新規の方は「無」に〇をつけます。取り消し申請したことがある方は「有」に〇をつけ、いつ取り消し申請したか記入します。

4.本年1月△日以降に

実態があれば日付を記入します。

5.相続による

「無」に〇をつけます。

6.簿記方式

複式簿記に〇をつけます。備付帳簿名は任意でいいですが「仕訳帳、預金出納帳」くらいでしょうか。私は備付帳簿名を提出したことがありません。

開業後の流れ

帳簿をつけるために

まずは会計ソフトを購入、またはクラウド会計ソフトと契約しましょう。パソコンにインストールするなら弥生会計がおすすめです。
クラウド会計ソフトを利用するなら

クラウド会計ソフト「マネーフォワード」 弥生会計 オンライン 会計ソフトfreeeの個人事業主向け

 

などありますが、お好みですね。

私はMFクラウド(マネーフォワードクラウド)を利用しています。

銀行口座開設

個人事業口座(以降、ビジネス口座)に対応している銀行はネットバンクが主流です。

ジャパンネット銀行

楽天銀行

上記2ネットバンクがビジネス口座に対応しています。

ジャパンネット銀行はビジネス口座のみの開設が可能です。楽天銀行は一般口座を作成する必要があります。一般口座にログインした状態でビジネス口座に申し込む必要があるからです。

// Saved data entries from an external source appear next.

Lemma process_chunk_S fuel chunk :
  chunk ≠ [] →
  process_chunk (S fuel) chunk =
  (c ← gets id;
   if num_received_header_bytes c <? RM_FRAGMENT_HEADER_SIZE then
     chunk ← receive_header chunk; process_chunk fuel chunk
   else
     chunk ← (if num_received_payload_bytes c <? expected_size c
              then receive_payload chunk else mret chunk);
     c ← gets id;
     if num_received_payload_bytes c =? expected_size c then
       is_last ← finish_fragment; if (is_last : bool) then mret chunk else process_chunk fuel chunk
     else process_chunk fuel chunk).
Proof. by destruct chunk. Qed.

(** Data all of which the record still needs is consumed, and the record is
    complete exactly when nothing is missing any more. *)
Definition chunk_result (s' p rest : list byte) c : Prop :=
  rest = [] ∧ if decide (s' = []) then complete c p else expects c s' p.

Lemma process_chunk_ok fuel c chunk s' p :
  memory_available → (length chunk ≤ fuel)%nat → expects c (chunk ++ s') p →
  wp (process_chunk fuel chunk) (chunk_result s' p) (λ _ _, False) c.
Proof.
  intros Hmem. revert c chunk. induction fuel as [|fuel IH]; intros c chunk Hfuel Hexp.
  all: destruct (decide (chunk = [])) as [->|Hc];
    [rw /wp process_chunk_nil; split; [done|]; rw decide_False //;
     intros ->; by apply expects_nonempty in Hexp|].
  { destruct chunk; [done|simpl in Hfuel; lia]. }
  rw process_chunk_S //. wp_step. wp_step. rw /id. destruct Hexp as [Hrec [Hexp|Hexp]].
  - rw (proj2 (Z.ltb_lt _ _)).
    { destruct Hexp as (acc & h & fs & _ & _ & -> & Hlt & _). rw /RM_FRAGMENT_HEADER_SIZE. lia. }
    wp_step. eapply wp_mono; [by apply (receive_header_ok c chunk s' p)| |done].
    intros rest c' [Hlt Hexp']. apply IH; [lia|done].
  - rw (_ : (num_received_header_bytes c <? RM_FRAGMENT_HEADER_SIZE) = false).
    { by destruct Hexp as (acc & r & r' & fs & _ & _ & -> & _). }
    rw (proj2 (Z.ltb_lt (num_received_payload_bytes c) (expected_size c))).
    { destruct Hexp as (acc & r & r' & fs & _ & _ & _ & _ & -> & _ & -> & Hr' & _).
      rw length_app. destruct r'; [done|]. simpl. lia. }
    wp_step. eapply wp_mono; [by apply (receive_payload_ok c chunk s' p)| |done].
    intros rest c' [Hlt Hcase]. wp_step. wp_step.
    destruct Hcase as [(acc & f & fs & Hfull & Hf & Hs & Henc & ->)|(Hlt' & -> & Hexp')].
    + pose proof Hfull as (_ & _ & Hn & He & _).
      rw Hn He Z.eqb_refl. wp_step.
      eapply wp_mono; [by apply (finish_fragment_ok c' acc f fs)| |done].
      intros is_last c'' [-> Hres]. case_bool_decide as Hlast; case_decide; try done.
      * subst fs. apply app_eq_nil in Henc as [-> ->]. split; [done|]. by rw /= app_nil_r.
      * apply IH; [lia|]. by rw Henc.
    + rw (proj2 (Z.eqb_neq (num_received_payload_bytes c') (expected_size c'))); [lia|].
      rw /wp process_chunk_nil. split; [done|]. rw decide_False //.
      intros ->. by apply expects_nonempty in Hexp'.
Qed.
End invariant.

ジャパンネット銀行はYahoo系、楽天銀行は楽天系ですが、どちらもビジネス口座ということがあり、ポイントは利用できません(一般口座はサービス連携することにより、各ポイントの恩恵が受けられます)。

必要な書類

ビジネス口座開設には先に提出した「確認印のある開業届けの控え」(開業している事実確認)が必要なります。法人と異なり、個人の場合は登記簿謄本はありませんので、開業届けの控えが唯一の証明となります。

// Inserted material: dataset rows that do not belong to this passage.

(* ===== verification/ServerThreads.v ===== *)
(** The list of the server's threads: [src/nfs/server/nfs_server_threads.c],
    and the steps of [run_server_tcp] and [handle_client_tcp]
    ([src/transport/tcp/tcp_rpc_server.c]) that use it, as a transition system
    of the accepting thread and one thread per connection, interleaved.

    List entries are in a heap and linked by pointers, because the accepting
    thread reads the head of the list before it takes the mutex. *)
From S2P Require Import Prelude.

Definition loc : Type := Z.
Definition pthread_t : Type := Z.

(** [TransportProtocol] with the member of [TransportConnection] it selects;
    the pointer to the socket may be NULL. *)
Inductive TransportConnection := TcpConnection (socket : option Z) | QuicConnection.

Record NfsServerThreadsList := mkEntry {
  server_thread : pthread_t;
  transport_connection : TransportConnection;
  next : option loc }.

Definition heap : Type := gmap loc NfsServerThreadsList.

(** * The functions on the list

    [None]: a null or freed pointer was dereferenced. *)

(** Frees the entry and closes its socket. *)
Definition clean_up_nfs_server_threads_list_entry (entry : option loc) (h : heap) (closed : list Z)
    : option (heap * list Z) :=
  match entry with
  | None => Some (h, closed)
  | Some l =>
      e ← h !! l;
      Some (delete l h,
            match transport_connection e with
            | TcpConnection (Some fd) => fd :: closed
            | TcpConnection None | QuicConnection => closed
            end)
  end.

(** What [add_server_thread] allocates and fills in before it takes the mutex. *)
Definition new_entry (t : pthread_t) (connection : TransportConnection) (head : option loc)
    : NfsServerThreadsList := mkEntry t connection head.

Definition set_next (p : option loc) (e : NfsServerThreadsList) : NfsServerThreadsList :=
  mkEntry (server_thread e) (transport_connection e) p.

(** The loop of [remove_server_thread] behind the first entry: the code, the
    heap and the closed sockets. *)
Fixpoint remove_server_thread_loop (fuel : nat) (t : pthread_t) (prev_mapping : loc) (curr_entry : option loc)
    (h : heap) (closed : list Z) : option (Z * heap * list Z) :=
  match fuel with
  | O => None
  | S fuel =>
      match curr_entry with
      | None => Some (1, h, closed)
      | Some l =>
          e ← h !! l;
          if server_thread e =? t then
            p ← h !! prev_mapping;
            '(h, closed) ← clean_up_nfs_server_threads_list_entry (Some l)
                             (<[prev_mapping := set_next (next e) p]> h) closed;
            Some (0, h, closed)
          else remove_server_thread_loop fuel t l (next e) h closed
      end
  end.

(** [remove_server_thread] between taking the mutex and returning: the code,
    the new head, the heap, the closed sockets, and whether the mutex is
    released; it is not when the first entry was removed. *)
Definition remove_server_thread (t : pthread_t) (head : option loc) (h : heap) (closed : list Z)
    : option (Z * option loc * heap * list Z * bool) :=
  first ← head;
  e ← h !! first;
  if server_thread e =? t then
    '(h, closed) ← clean_up_nfs_server_threads_list_entry (Some first) h closed;
    Some (0, next e, h, closed, false)
  else
    '(code, h, closed) ← remove_server_thread_loop (S (size h)) t first (next e) h closed;
    Some (code, head, h, closed, true).

(** * The threads *)

Inductive agent := Main | Worker (t : pthread_t).

(** The accepting thread: in [accept], after [pthread_create], and in
    [add_server_thread] before and after it got the mutex. *)
Inductive main_pc :=
  | Accepting
  | Created (t : pthread_t) (fd : Z)
  | Adding (entry : loc)
  | AddingLocked (entry : loc).

(** The thread of a connection: serving calls, in [remove_server_thread]
    before and after it got the mutex, and returned. *)
Inductive worker_pc := Serving | Removing | RemovingLocked | Finished.

Record system := mkSystem {
  mem : heap;
  head : option loc;                        (* nfs_server_threads_list *)
  closed_sockets : list Z;
  mutex : option agent;                     (* who holds it *)
  main : main_pc;
  workers : gmap pthread_t worker_pc }.

Definition initial : system := mkSystem ∅ None [] None Accepting ∅.

Definition set_main (m : main_pc) (s : system) : system :=
  mkSystem (mem s) (head s) (closed_sockets s) (mutex s) m (workers s).

Definition set_worker (t : pthread_t) (pc : worker_pc) (s : system) : system :=
  mkSystem (mem s) (head s) (closed_sockets s) (mutex s) (main s) (<[t := pc]> (workers s)).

スマホやデジカメで控えの写真を撮って提出しましょう。

審査後は

開設後は、いよいよビジネス口座を利用した取引が可能になります。

クラウド会計ソフトはネットバンクの自動明細取り込みができるので、通常通り入出金・振込していただいて大丈夫です。

個人の確定申告は年明け早々に始まるので多くの方は12月で決算(締め)になると思います。仕分け処理はためると大変なので毎月処理するように心がけましょう。